If I didn't want him on the furniture, though, I would continue with saying "eh eh" before or after he jumped up on the furniture. I would say that in a firm voice and then move him from the furniture. Like Plumcrazy said, be very confident, firm, and assertive. Make sure he understands that you aren't playing around. If you say "eh eh" then you have to follow through every time. If you have to pick him up like you are now, do it until he understands that you say "off"/whatever you want to say, you want him to get off the couch. If he gets off the couch when you tell him, you could maybe give him a treat and "good boy".  
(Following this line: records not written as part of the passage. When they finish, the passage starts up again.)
Lemma pushStructural_Inv ty v tokens cur pos rest :
  directToken ty v ->
  Inv tokens cur pos (v ++ rest) ->
  Inv (fst (pushStructural ty v tokens cur pos)) ""
    (snd (pushStructural ty v tokens cur pos)) rest.
Proof.
  intros Hd H. unfold pushStructural.
  apply Inv_flush in H.
  destruct (flush tokens cur pos) as [tokens' pos']. simpl in *.
  now apply Inv_direct.
Qed.

Lemma tokenizeLoop_Inv n : forall s tokens cur pos,
  String.length s <= n ->
  Inv tokens cur pos s ->
  exists pos', Inv (tokenizeLoop s tokens cur pos) "" pos' "".
Proof.
  induction n as [|n IH]; intros s tokens cur pos Hn H.
  - destruct s; [|simpl in Hn; lia].
    rewrite tokenizeLoop_flush. eexists. now apply Inv_flush.
  - destruct s as [|char rest].
    { rewrite tokenizeLoop_flush. eexists. now apply Inv_flush. }
    simpl in Hn.
    assert (Struct : forall ty v s',
              directToken ty v -> String char rest = v ++ s' ->
              String.length s' <= n ->
              exists pos',
                Inv (let '(tokens, position) :=
                       pushStructural ty v tokens cur pos in
                     tokenizeLoop s' tokens "" position) "" pos' "").
    { intros ty v s' Hd Hv Hs'. rewrite Hv in H.
      pose proof (pushStructural_Inv ty v tokens cur pos s' Hd H) as HP.
      destruct (pushStructural ty v tokens cur pos). now apply IH. }
    cbn [tokenizeLoop].
    destruct (Ascii.eqb_spec char "@") as [->|N1].
    { destruct rest as [|next rest'].
      - apply Struct; [left; simpl; tauto | reflexivity | simpl; lia].
      - destruct (isUpper next) eqn:U.
        + apply Struct; [right; eauto | reflexivity | simpl in *; lia].
        + apply Struct; [left; simpl; tauto | reflexivity | simpl in *; lia]. }
    destruct (Ascii.eqb_spec char "[") as [->|N2];
      [apply Struct; [left; simpl; tauto | reflexivity | lia]|].
    destruct (Ascii.eqb_spec char "]") as [->|N3];
      [apply Struct; [left; simpl; tauto | reflexivity | lia]|].
    destruct (Ascii.eqb_spec char "(") as [->|N4];
      [apply Struct; [left; simpl; tauto | reflexivity | lia]|].
    destruct (Ascii.eqb_spec char ")") as [->|N5];
      [apply Struct; [left; simpl; tauto | reflexivity | lia]|].
    destruct (Ascii.eqb_spec char ",") as [->|N6];
      [apply Struct; [left; simpl; tauto | reflexivity | lia]|].
    destruct (Ascii.eqb_spec char "\") as [->|N7];
      [apply Struct; [left; simpl; tauto | reflexivity | lia]|].
    assert (Plain : plainChar char = true).
    { unfold plainChar. simpl.
      repeat match goal with
        | N : char <> ?c |- _ =>
            apply Ascii.eqb_neq in N; rewrite N; clear N
        end.
      reflexivity. }
    destruct (Ascii.eqb char "F" && negb (truthy cur)) eqn:EF.
    + apply andb_prop in EF as [E1 E2]. apply Ascii.eqb_eq in E1. subst char.
      apply negb_true_iff, truthy_false in E2. subst cur.
      apply IH; [lia|]. apply Inv_direct; [left; simpl; tauto | exact H].
    + apply IH; [lia|]. apply Inv_accumulate; auto.
      intros -> ->. discriminate.
Qed.

Lemma tokenize_Inv s :
  Inv [] "" 0 s -> exists pos', Inv (tokenizeFormationString s) "" pos' "".
Proof. apply (tokenizeLoop_Inv (String.length s)), le_n. Qed.

End TokenizerInvariant.

Lemma createToken_position v p : tokPosition (createToken v p) = p.
Proof.
  unfold createToken.
  repeat match goal with |- context [if ?b then _ else _] => destruct b end;
    reflexivity.
Qed.

Lemma createToken_wellKinded v p : wellKinded (createToken v p).
Proof.
  unfold createToken, wellKinded.
  destruct (startsWith "@" v && (1 <? String.length v)%nat) eqn:E1; simpl.
  { now apply andb_prop in E1. }
  destruct (String.eqb_spec v "F"); simpl; auto.
  destruct (isPotentialWagonToken v) eqn:E3; simpl; auto.
Qed.

Lemma directToken_wellKinded ty v p : directToken ty v -> wellKinded (mkToken ty v p).
Proof.
  intros [H|(-> & c & _ & ->)]; [|reflexivity].
  simpl in H. unfold wellKinded.
  repeat (destruct H as [[= <- <-]|H]; [reflexivity|]). destruct H.
Qed.

Lemma tokenize_text s : tokenText (tokenizeFormationString s) = s.
Proof.
  set (Inv := fun tokens cur (pos : nat) rest =>
                tokenText tokens ++ cur ++ rest = s).
  assert (T : exists pos', Inv (tokenizeFormationString s) "" pos' "").
  { apply tokenize_Inv; unfold Inv.
    - intros tokens cur pos rest H. unfold flush.
      destruct (truthy cur) eqn:T; simpl.
      + rewrite tokenText_app. simpl. rewrite createToken_value.
        now rewrite append_nil_r_string, append_assoc_string.
      + apply truthy_false in T. now subst cur.
    - intros ty v tokens pos rest _ H. rewrite tokenText_app. simpl.
      now rewrite append_nil_r_string, append_assoc_string.
    - intros tokens cur pos ch rest H _ _.
      now rewrite (append_assoc_string cur).
    - reflexivity. }
  destruct T as (pos' & H). unfold Inv in H. simpl in H.
  now rewrite append_nil_r_string in H.
Qed.

(** X6: the tokens of a string, written one after another, are the string:
    the tokenizer drops and adds no character. *)
Theorem tokenizer_text s : tokenText (tokenizeFormationString s) = s.
Proof. apply tokenize_text. Qed.

Lemma tokenize_numbered_wellKinded s :
  map tokPosition (tokenizeFormationString s)
  = seq 0 (List.length (tokenizeFormationString s))
  /\ Forall wellKinded (tokenizeFormationString s).
Proof.
  set (Inv := fun tokens (cur : string) pos (rest : string) =>
                pos = List.length tokens
                /\ map tokPosition tokens = seq 0 pos
                /\ Forall wellKinded tokens).
  assert (T : exists pos', Inv (tokenizeFormationString s) "" pos' "").
  { apply tokenize_Inv; unfold Inv.
    - intros tokens cur pos rest (-> & H1 & H2). unfold flush.
      destruct (truthy cur); cbn [fst snd]; auto.
      rewrite length_app, map_app, seq_S, H1. cbn [map List.length Nat.add].
      rewrite createToken_position, Nat.add_1_r. repeat split; auto.
      apply Forall_app. split; auto. constructor; [|constructor].
      apply createToken_wellKinded.
    - intros ty v tokens pos rest Hd (-> & H1 & H2).
      rewrite length_app, map_app, seq_S, H1.
      cbn [map List.length Nat.add tokPosition].
      rewrite Nat.add_1_r. repeat split; auto.
      apply Forall_app. split; auto. constructor; [|constructor].
      now apply directToken_wellKinded.
    - auto.
    - repeat split; constructor. }
  destruct T as (pos' & -> & H1 & H2). auto.
Qed.

(** X7: the tokens carry the positions 0, 1, 2, ... in order, and the kind
    of each token agrees with its value: a structural token has the
    value of its character, a FictitiousWagon token is [F], a Sector
    token starts with [@], a Vehicle token passes the wagon test and an
    Unknown token fails it. *)
Theorem tokenizer_tokens s :
  map tokPosition (tokenizeFormationString s)
  = seq 0 (List.length (tokenizeFormationString s))
  /\ Forall wellKinded (tokenizeFormationString s).
Proof. apply tokenize_numbered_wellKinded. Qed.

(** ** The vehicle group decoder, token by token *)

Lemma trimEnd_empty t : trimEnd t = "" -> allWhiteSpace t = true.
Proof.
  induction t as [|c t IH]; simpl; auto.
  destruct (isWhiteSpace c); simpl; [|discriminate].
  destruct (trimEnd t); simpl; [auto | discriminate].
Qed.

Lemma dropWhile_whiteSpace s :
  allWhiteSpace (dropWhile isWhiteSpace s) = true -> allWhiteSpace s = true.
Proof.
  induction s as [|c s IH]; simpl; auto.
  destruct (isWhiteSpace c) eqn:E; simpl; auto.
  now rewrite E.
Qed.

Lemma trim_empty s : trim s = "" -> allWhiteSpace s = true.
Proof. intros H. now apply dropWhile_whiteSpace, trimEnd_empty. Qed.

Lemma prefix_whiteSpace p : forall s,
  allWhiteSpace s = true -> prefix p s = true -> allWhiteSpace p = true.
Proof.
  induction p as [|a p IH]; intros [|b s] Hs Hp; simpl in *; auto;
    try discriminate.
  destruct (ascii_dec a b) as [->|]; [|discriminate].
  apply andb_prop in Hs as [-> Hs]. simpl. eauto.
Qed.

Lemma includes_whiteSpace p : forall s,
  allWhiteSpace s = true -> includes p s = true -> allWhiteSpace p = true.
Proof.
  induction s as [|c s IH]; intros Hs Hi; cbn [includes] in Hi.
  - rewrite orb_false_r in Hi. eapply prefix_whiteSpace; eauto.
  - apply orb_prop in Hi as [Hi|Hi].
    + eapply prefix_whiteSpace; eauto.
    + simpl in Hs. apply andb_prop in Hs as [_ Hs]. auto.
Qed.

Lemma isPotentialWagonToken_nonblank v :
  isPotentialWagonToken v = true -> allWhiteSpace v = false.
Proof.
  intros H. destruct (allWhiteSpace v) eqn:W; auto. exfalso.
  unfold isPotentialWagonToken in H.
  apply orb_prop in H as [H|H]; apply existsb_exists in H as (p & Hp & H).
  - apply startsWith_includes in H.
    pose proof (includes_whiteSpace p v W H) as K.
    simpl in Hp. repeat (destruct Hp as [<-|Hp]; [discriminate K|]).
    destruct Hp.
  - pose proof (includes_whiteSpace p v W H) as K.
    simpl in Hp. repeat (destruct Hp as [<-|Hp]; [discriminate K|]).
    destruct Hp.
Qed.

Lemma parseVehicleToken_nonblank token sector pos :
  allWhiteSpace token = false ->
  exists w, parseVehicleToken token sector pos = Some w /\ position w = pos.
Proof.
  intros H. unfold parseVehicleToken.
  destruct (negb (truthy token) || String.eqb (trim token) "") eqn:E.
  - apply orb_prop in E as [E|E].
    + apply negb_true_iff, truthy_false in E. subst. discriminate.
    + apply String.eqb_eq, trim_empty in E. congruence.
  - eexists. split; reflexivity.
Qed.

Lemma wagonToken_decodes t sector pos :
  wellKinded t -> isWagonToken t = true ->
  exists w, parseVehicleToken (tokValue t) sector pos = Some w
            /\ position w = pos.
Proof.
  unfold wellKinded, isWagonToken. intros K H.
  apply parseVehicleToken_nonblank.
  destruct (tokType t); try discriminate.
  - now rewrite K.
  - now apply isPotentialWagonToken_nonblank.
Qed.

Lemma groupLoop_positions tokens : forall i len ga hp sector pos ws,
  Forall wellKinded tokens ->
  map position (groupLoop tokens i len ga hp sector pos ws)
  = (map position ws
     ++ seq pos (List.length (filter isWagonToken tokens)))%list.
Proof.
  induction tokens as [|t rest IH]; intros i len ga hp sector pos ws HK;
    cbn [groupLoop filter].
  - simpl. now rewrite app_nil_r.
  - inversion HK as [|? ? Kt Kr]; subst.
    unfold isWagonToken at 1.
    destruct (tokType t) eqn:T; cbn [TokenType_eqb negb andb orb];
      try (now apply IH).
    + destruct (wagonToken_decodes t sector pos Kt) as (w & -> & Hw).
      { unfold isWagonToken. now rewrite T. }
      rewrite IH by auto. rewrite map_app. cbn [map List.length seq].
      destruct (patchGroupWagon_fields w rest i len ga hp) as (-> & _).
      rewrite Hw, <- app_assoc. reflexivity.
    + destruct (wagonToken_decodes t sector pos Kt) as (w & -> & Hw).
      { unfold isWagonToken. now rewrite T. }
      rewrite IH by auto. rewrite map_app. cbn [map List.length seq].
      destruct (patchGroupWagon_fields w rest i len ga hp) as (-> & _).
      rewrite Hw, <- app_assoc. reflexivity.
Qed.

(** X8: the group decoder returns one wagon for every Vehicle or
    FictitiousWagon token of the group content, and their provisional
    positions count up from the start position without a gap: the
    caller's [position += wagons.length] is the next free position. *)
Theorem group_wagons_per_token content sector startPosition :
  let ws := parseVehicleGroup content sector startPosition in
  List.length ws
  = List.length (filter isWagonToken (tokenizeFormationString content))
  /\ map position ws = seq startPosition (List.length ws).
Proof.
  cbv zeta. unfold parseVehicleGroup.
  destruct (tokenize_numbered_wellKinded content) as [_ K].
  match goal with |- context [groupLoop ?t ?i ?l ?ga ?hp sector _ []] =>
    pose proof (groupLoop_positions t i l ga hp sector startPosition [] K) as E
  end.
  simpl in E.
  assert (L := f_equal (@List.length _) E).
  rewrite length_map, length_seq in L.
  split; [exact L|]. now rewrite L.
Qed.

(** ** The bracket extractor *)

(** The nesting depth after [s], read from depth [d]; [None] when a
    closing character comes with nothing open. *)
Fixpoint scanDepth (o c : ascii) (s : string) (d : nat) : option nat :=
  match s with
  | EmptyString => Some d
  | String ch s' =>
      if Ascii.eqb ch o then scanDepth o c s' (S d)
      else if Ascii.eqb ch c then
        match d with
        | 0 => None
        | S d' => scanDepth o c s' d'
        end
      else scanDepth o c s' d
  end.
Also, do you have a dog bed for him? Getting him a soft bed just for himself could encourage him to leave the furniture for you guys and the bed for him.


----------



## spoospirit (Mar 10, 2009)

Birdie said:


> Idk, I'm like Plumcrazy, I let my dog on all the furniture he can fit on
> 
> If I didn't want him on the furniture, though, I would continue with saying "eh eh" before or after he jumped up on the furniture. I would say that in a firm voice and then move him from the furniture. Like Plumcrazy said, be very confident, firm, and assertive. Make sure he understands that you aren't playing around. If you say "eh eh" then you have to follow through every time. If you have to pick him up like you are now, do it until he understands that you say "off"/whatever you want to say, you want him to get off the couch. If he gets off the couch when you tell him, you could maybe give him a treat and "good boy".
> 
> Also, do you have a dog bed for him? Getting him a soft bed just for himself could encourage him to leave the furniture for you guys and the bed for him.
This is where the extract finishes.